-- Excerpted records follows --

(* ===== verification/ForwardPar.v ===== *)
(** * Threads that copy the same object

    [PSPromotionManager::copy_bdaref_to_survivor_space] and [bda_oop_promotion_failed]
    ([gc_implementation/parallelScavenge/psPromotionManager.inline.hpp] and [.cpp]) run by any
    number of threads for one object.  Each thread copies the object to its own place and then
    tries to exchange the header of the object for the address of its copy.  A step is one
    access to shared memory.  The thread that won may be scanning the array in pieces, for which
    it overwrites the length in the old copy.  A thread's own place is its memory alone; the steps before
    the race, which allocate it, and those after it, in which the winner pushes the references of the copy and
    the others give their memory back, are not part of the race. *)

From Stdlib Require Import ZArith Lia.
From stdpp Require Import base numbers relations list.
From S2P Require Import Prelude GlobalDefs CollectedHeap Oops PromotionManager HeapCopy ScavengeBDA.

Local Open Scope Z_scope.

Module ForwardPar.
Import CollectedHeap Oops PromotionManager HeapCopy.

(** The call is about to read the header; about to read the size, having read [mark]; about to copy
    the word [i] of [size]; about to exchange the header; about to read the header again, having
    lost the exchange; or it returned [v], and may have [won]. *)
Inductive pc :=
| Start
| Size (mark : Z)
| Copy (mark size i : Z)
| Exchange (mark : Z)
| Lost
| Ret (won : bool) (v : Z).

(** [th_place] is the memory the thread is given for its copy, if there is any. *)
Record thread := mkThread { th_place : option Z; th_pc : pc }.

Record state := mkState { words : Z -> Z; threads : list thread }.

Section Race.
Context (g : config) (k : Klass) (UseBiasedLocking : bool) (o : Z).

Definition thread_step (m : Z -> Z) (place : option Z) (p : pc) : option ((Z -> Z) * pc) :=
  match p with
  | Start =>
      if is_marked (m o) then Some (m, Ret false (decode_pointer UseBiasedLocking (m o))) else Some (m, Size (m o))
  | Size mark =>
      Some (m, match place with Some _ => Copy mark (size_given_klass g k m o) 0 | None => Exchange mark end)
  | Copy mark size i =>
      a ← place;
      if i <? size then Some (upd m (a + 8 * i) (m (o + 8 * i)), Copy mark size (i + 1)) else Some (m, Exchange mark)
  | Exchange mark =>
      let new_obj := default o place in
      if m o =? mark then Some (upd m o (encode_pointer_as_mark new_obj), Ret true new_obj) else Some (m, Lost)
  | Lost => if is_marked (m o) then Some (m, Ret false (decode_pointer UseBiasedLocking (m o))) else None
  | Ret _ _ => None
  end.

(** [length] is the length of the array before it was copied. *)
Inductive step (length : Z) : state -> state -> Prop :=
| step_thread s j t m p :
    threads s !! j = Some t -> thread_step (words s) (th_place t) (th_pc t) = Some (m, p) ->
    step length s (mkState m (<[j := mkThread (th_place t) p]> (threads s)))
| step_chunk s start :
    is_marked (words s o) = true -> _kind k = ObjArray -> 0 <= start <= length ->
    step length s (mkState (upd (words s) (o + length_offset) (set_length_word (words s (o + length_offset)) start))
                     (threads s)).

Definition initial (m0 : Z -> Z) (places : list (option Z)) : state :=
  mkState m0 ((fun a => mkThread a Start) <$> places).

Definition returned (t : thread) : bool := match th_pc t with Ret _ _ => true | _ => false end.

(** ** The invariant *)

Context (m0 : Z -> Z) (places : list (option Z)).
Let n : Z := size_given_klass g k m0 o.
Context (Hg : MinObjAlignment g = 1) (Hk : klass_wf k) (Hlen : length_wf k (array_length m0 o)).
Context (Ho : is_oop o) (Hfresh : is_marked (m0 o) = false).
Context (Hplace : forall j a, places !! j = Some (Some a) -> is_oop a /\ (a + 8 * n <= o \/ o + 8 * n <= a)).
Context (Hapart : forall j j' a a', places !! j = Some (Some a) -> places !! j' = Some (Some a') -> j <> j' ->
  a + 8 * n <= a' \/ a' + 8 * n <= a).

(** The first [i] words of the object, as it was, are at [a]. *)
Definition copied (m : Z -> Z) (a i : Z) : Prop := forall x, 0 <= x < i -> m (a + 8 * x) = m0 (o + 8 * x).

(** What a thread has done while the object is not forwarded. *)
Definition working (m : Z -> Z) (t : thread) : Prop :=
  match th_pc t with
  | Start => True
  | Size mark => mark = m0 o
  | Copy mark size i => mark = m0 o /\ size = n /\ 0 <= i <= n /\ exists a, th_place t = Some a /\ copied m a i
  | Exchange mark => mark = m0 o /\ forall a, th_place t = Some a -> copied m a n
  | Lost | Ret _ _ => False
  end.

(** What is known of it afterwards; [v] is the new address. *)
Definition late (v : Z) (t : thread) : Prop :=
  match th_pc t with
  | Size mark | Exchange mark => mark = m0 o
  | Copy mark size i => mark = m0 o /\ 0 <= i <= size /\ size <= n /\ is_Some (th_place t)
  | Ret _ v' => v' = v
  | Start | Lost => True
  end.

(** The length of an array may have been overwritten by a smaller one. *)
Definition length_in (m : Z -> Z) : Prop :=
  match _kind k with
  | Instance_ _ => True
  | ObjArray => 0 <= array_length m o <= array_length m0 o
  | TypeArray => array_length m o = array_length m0 o
  end.

Definition before_win (s : state) : Prop :=
  copied (words s) o n /\ forall j t, threads s !! j = Some t -> working (words s) t.

Definition after_win (s : state) (j : nat) (v : Z) : Prop :=
  (exists a, threads s !! j = Some (mkThread a (Ret true v)) /\ v = default o a
     /\ (is_Some a -> copied (words s) v n))
  /\ words s o = encode_pointer_as_mark v /\ length_in (words s)
  /\ forall j' t, threads s !! j' = Some t -> late v t /\ (forall v', th_pc t = Ret true v' -> j' = j).

Record inv (s : state) : Prop := {
  iv_places : th_place <$> threads s = places;
  iv_rest : forall x, (forall k, 0 <= k < n -> x <> o + 8 * k) ->
    (forall j a k, places !! j = Some (Some a) -> 0 <= k < n -> x <> a + 8 * k) -> words s x = m0 x;
  iv_phase : before_win s \/ exists j v, after_win s j v
}.

Lemma place_of s j t : inv s -> threads s !! j = Some t -> places !! j = Some (th_place t).
Proof using. intros Hi Hj. rewrite <- (iv_places _ Hi), list_lookup_fmap, Hj. done. Qed.

Lemma target_oop s j t : inv s -> threads s !! j = Some t -> is_oop (default o (th_place t)).
Proof using Ho Hplace.
  intros Hi Hj. pose proof (place_of s j t Hi Hj) as Hp. destruct (th_place t) as [a |]; [| done]. by apply (Hplace j).
Qed.

Lemma copied_upd m a i x v : copied m a i -> (forall y, 0 <= y < i -> x <> a + 8 * y) -> copied (upd m x v) a i.
Proof using.
  intros Hc Hx y Hy. rewrite upd_ne; [by apply Hc |]. intros E. by apply (Hx y Hy).
Qed.

Lemma size_small m : length_in m -> 2 <= size_given_klass g k m o <= n.
Proof using Hg Hk Hlen.
  unfold length_in. subst n. destruct (_kind k) as [maps | |] eqn:Ek; intros Hl.
  - assert (exists size slow, _layout_helper k = instance_layout_helper size slow /\ 2 <= size < 2 ^ 28) as (size & slow & Hlh & Hs).
    { unfold klass_wf in Hk. rewrite Ek in Hk. destruct Hk as (size & slow & Hlh & Hs & _). by exists size, slow. }
    rewrite (size_instance g k m o maps size slow), (size_instance g k m0 o maps size slow) by done. lia.
  - assert (length_wf k (array_length m o)) by (unfold length_wf in *; rewrite Ek in *; lia).
    rewrite !size_obj_array by done. lia.
  - rewrite (size_congr g k m m0 o o Hl). pose proof (size_type_array g k m0 o Hg Ek Hk Hlen). lia.
Qed.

-- Excerpted records concluded --

What is expected: Would you copy each line of the records that contains "have"?

Response box:
    lost the exchange; or it returned [v], and may have [won]. *)
(** The length of an array may have been overwritten by a smaller one. *)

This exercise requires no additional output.